2) Who are your major influences and what can people expect from your work?
Let’s see. There are so many. When I think of pure genius and raw emotion it’s always Jean-Michel Basquiat. When I am inspired to paint I think of Le Fauves, the wild beasts, Andre Derain and Kees van Dongen. When I think of content I think of Jacob Lawrence, Robert Colescott and Diego Rivera. When I think of color I think of Bob Thompson, Lyonel Feininger, Ernest Ludwig Kirchner and Max Beckmann. When I think of lines I think of Picasso, Willem de Kooning, Philip Guston and Louise Bourgeois. That’s my intellectual side. I can’t forget the immense never-ending influence of daily life, bad world news and technology. You can expect the unexpected from my work. Two words that I associate with my work are loaded and texture. It’s always a destructive process. I’m not a careful or realistic artist; I am politically charged, sexually psychotic and surreal. I think my work reflects these feelings by my use of reckless line and stroke, bright color and sometimes disjointed imagery.
3) What has been your proudest accomplishment thus far in your professional arts career?

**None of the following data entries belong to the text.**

(** The order of arrays of bytes, and the least target in this order of their
    little-endian bytes, as [run_vardiff] computes it. *)
Fixpoint bytes_lt (a b : list byte) : bool :=
  match a, b with
  | x :: a', y :: b' =>
      (Byte.to_N x <? Byte.to_N y)%N ||
      ((Byte.to_N x =? Byte.to_N y)%N && bytes_lt a' b')
  | [], _ :: _ => true
  | _, [] => false
  end.
Definition target_bytes (t : N) : list byte := to_le_bytes 32 t.
Definition min_target_bytes (work : list (Hashrate * N)) : N :=
  foldl (λ acc w, if bytes_lt (target_bytes acc) (target_bytes w.2) then acc else w.2)
    MAX_TARGET work.

(** [run_vardiff]; [keys] is an enumeration of the vardiff map. *)
Definition run_vardiff (keys : list (N * N)) : handler unit :=
  messages ← collect keys vardiff_round;
  work ← ask (downstream_work downstream_order channel_order);
  upstream ← (if bool_decide (messages = []) then mret []
              else update_upstream work (min_target_bytes work));
  forward_all (messages ++ upstream).

(** One tick of [run_vardiff_loop]: an error is logged. *)
Definition vardiff_tick (keys : list (N * N)) : handler unit :=
  attempt (run_vardiff keys);; mret tt.

(** ** Connections *)

(** [bootstrap_group_channel]; [None] when it fails. *)
Definition bootstrap_group_channel (channel_id : N) : handler (option GroupChannel) :=
  full_size ← ask full_extranonce_size;
  template ← ask last_future_template;
  template ← some_or_crash template;
  ph ← ask (λ s, last_new_prev_hash (client s));
  ph ← some_or_crash ph;
  bytes ← ask (λ s, coinbase_outputs (client s));
  match grp_new_for_job_declaration_client channel_id full_size, deserialize_outputs bytes with
  | Some g, Some outputs =>
      outputs ← template_outputs template outputs;
      let '(r, g1) := grp_on_new_template g template outputs in
      let '(r', g2) := grp_on_set_new_prev_hash g1 ph in
      mret (match r, r' with Ok _, Ok _ => Some g2 | _, _ => None end)
  | _, _ => mret None
  end.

I’ve never had gallery representation. I’ve been doing this art thing solo, working my way up slowly but surely, always with the help of my friends and family. I was an artist in residence on Canyon Road in Santa Fe, New Mexico where I had my second solo show in 2010. The show was titled In 3’s, 3 prints from each woodblock that I would then paint over, leaving one original and two defaced prints. Print makers, for the most part, print editions – 50 to 100 from each block or plate at a time. I kind of did away with tradition and said fuck it, let’s make these one of a kind. The first proud feeling came when the show was packed. We are talking early November in New Mexico and no snow yet. This was short of a miracle. People left their house. I had done my job advertising and putting up flyers and updating my Facebook, blah blah blah. The shit no artist wants to do, but does it because they are hungry. Proud moment number two was when I got my first sale. And then a second, and then a sixth, I sold six out of twelve pieces on my opening night, never having sold a piece of art at a show before, ever. Even at my solo show in 2009. What made me proud was not the money, it was the growth of an artist…me developing.
4) If folks are interested in picking up some of your work, how would they go about doing that?
Just email me or Facebook me or text me or technology me, plus me, tweet me, tumble me, instagram me, I don’t know. Go to my website enriquefigueredo.com, look at some art, click on my email and drop me a line.
5) Any last words?
Is it bad that I can’t stop listening to Imagine by John Lennon?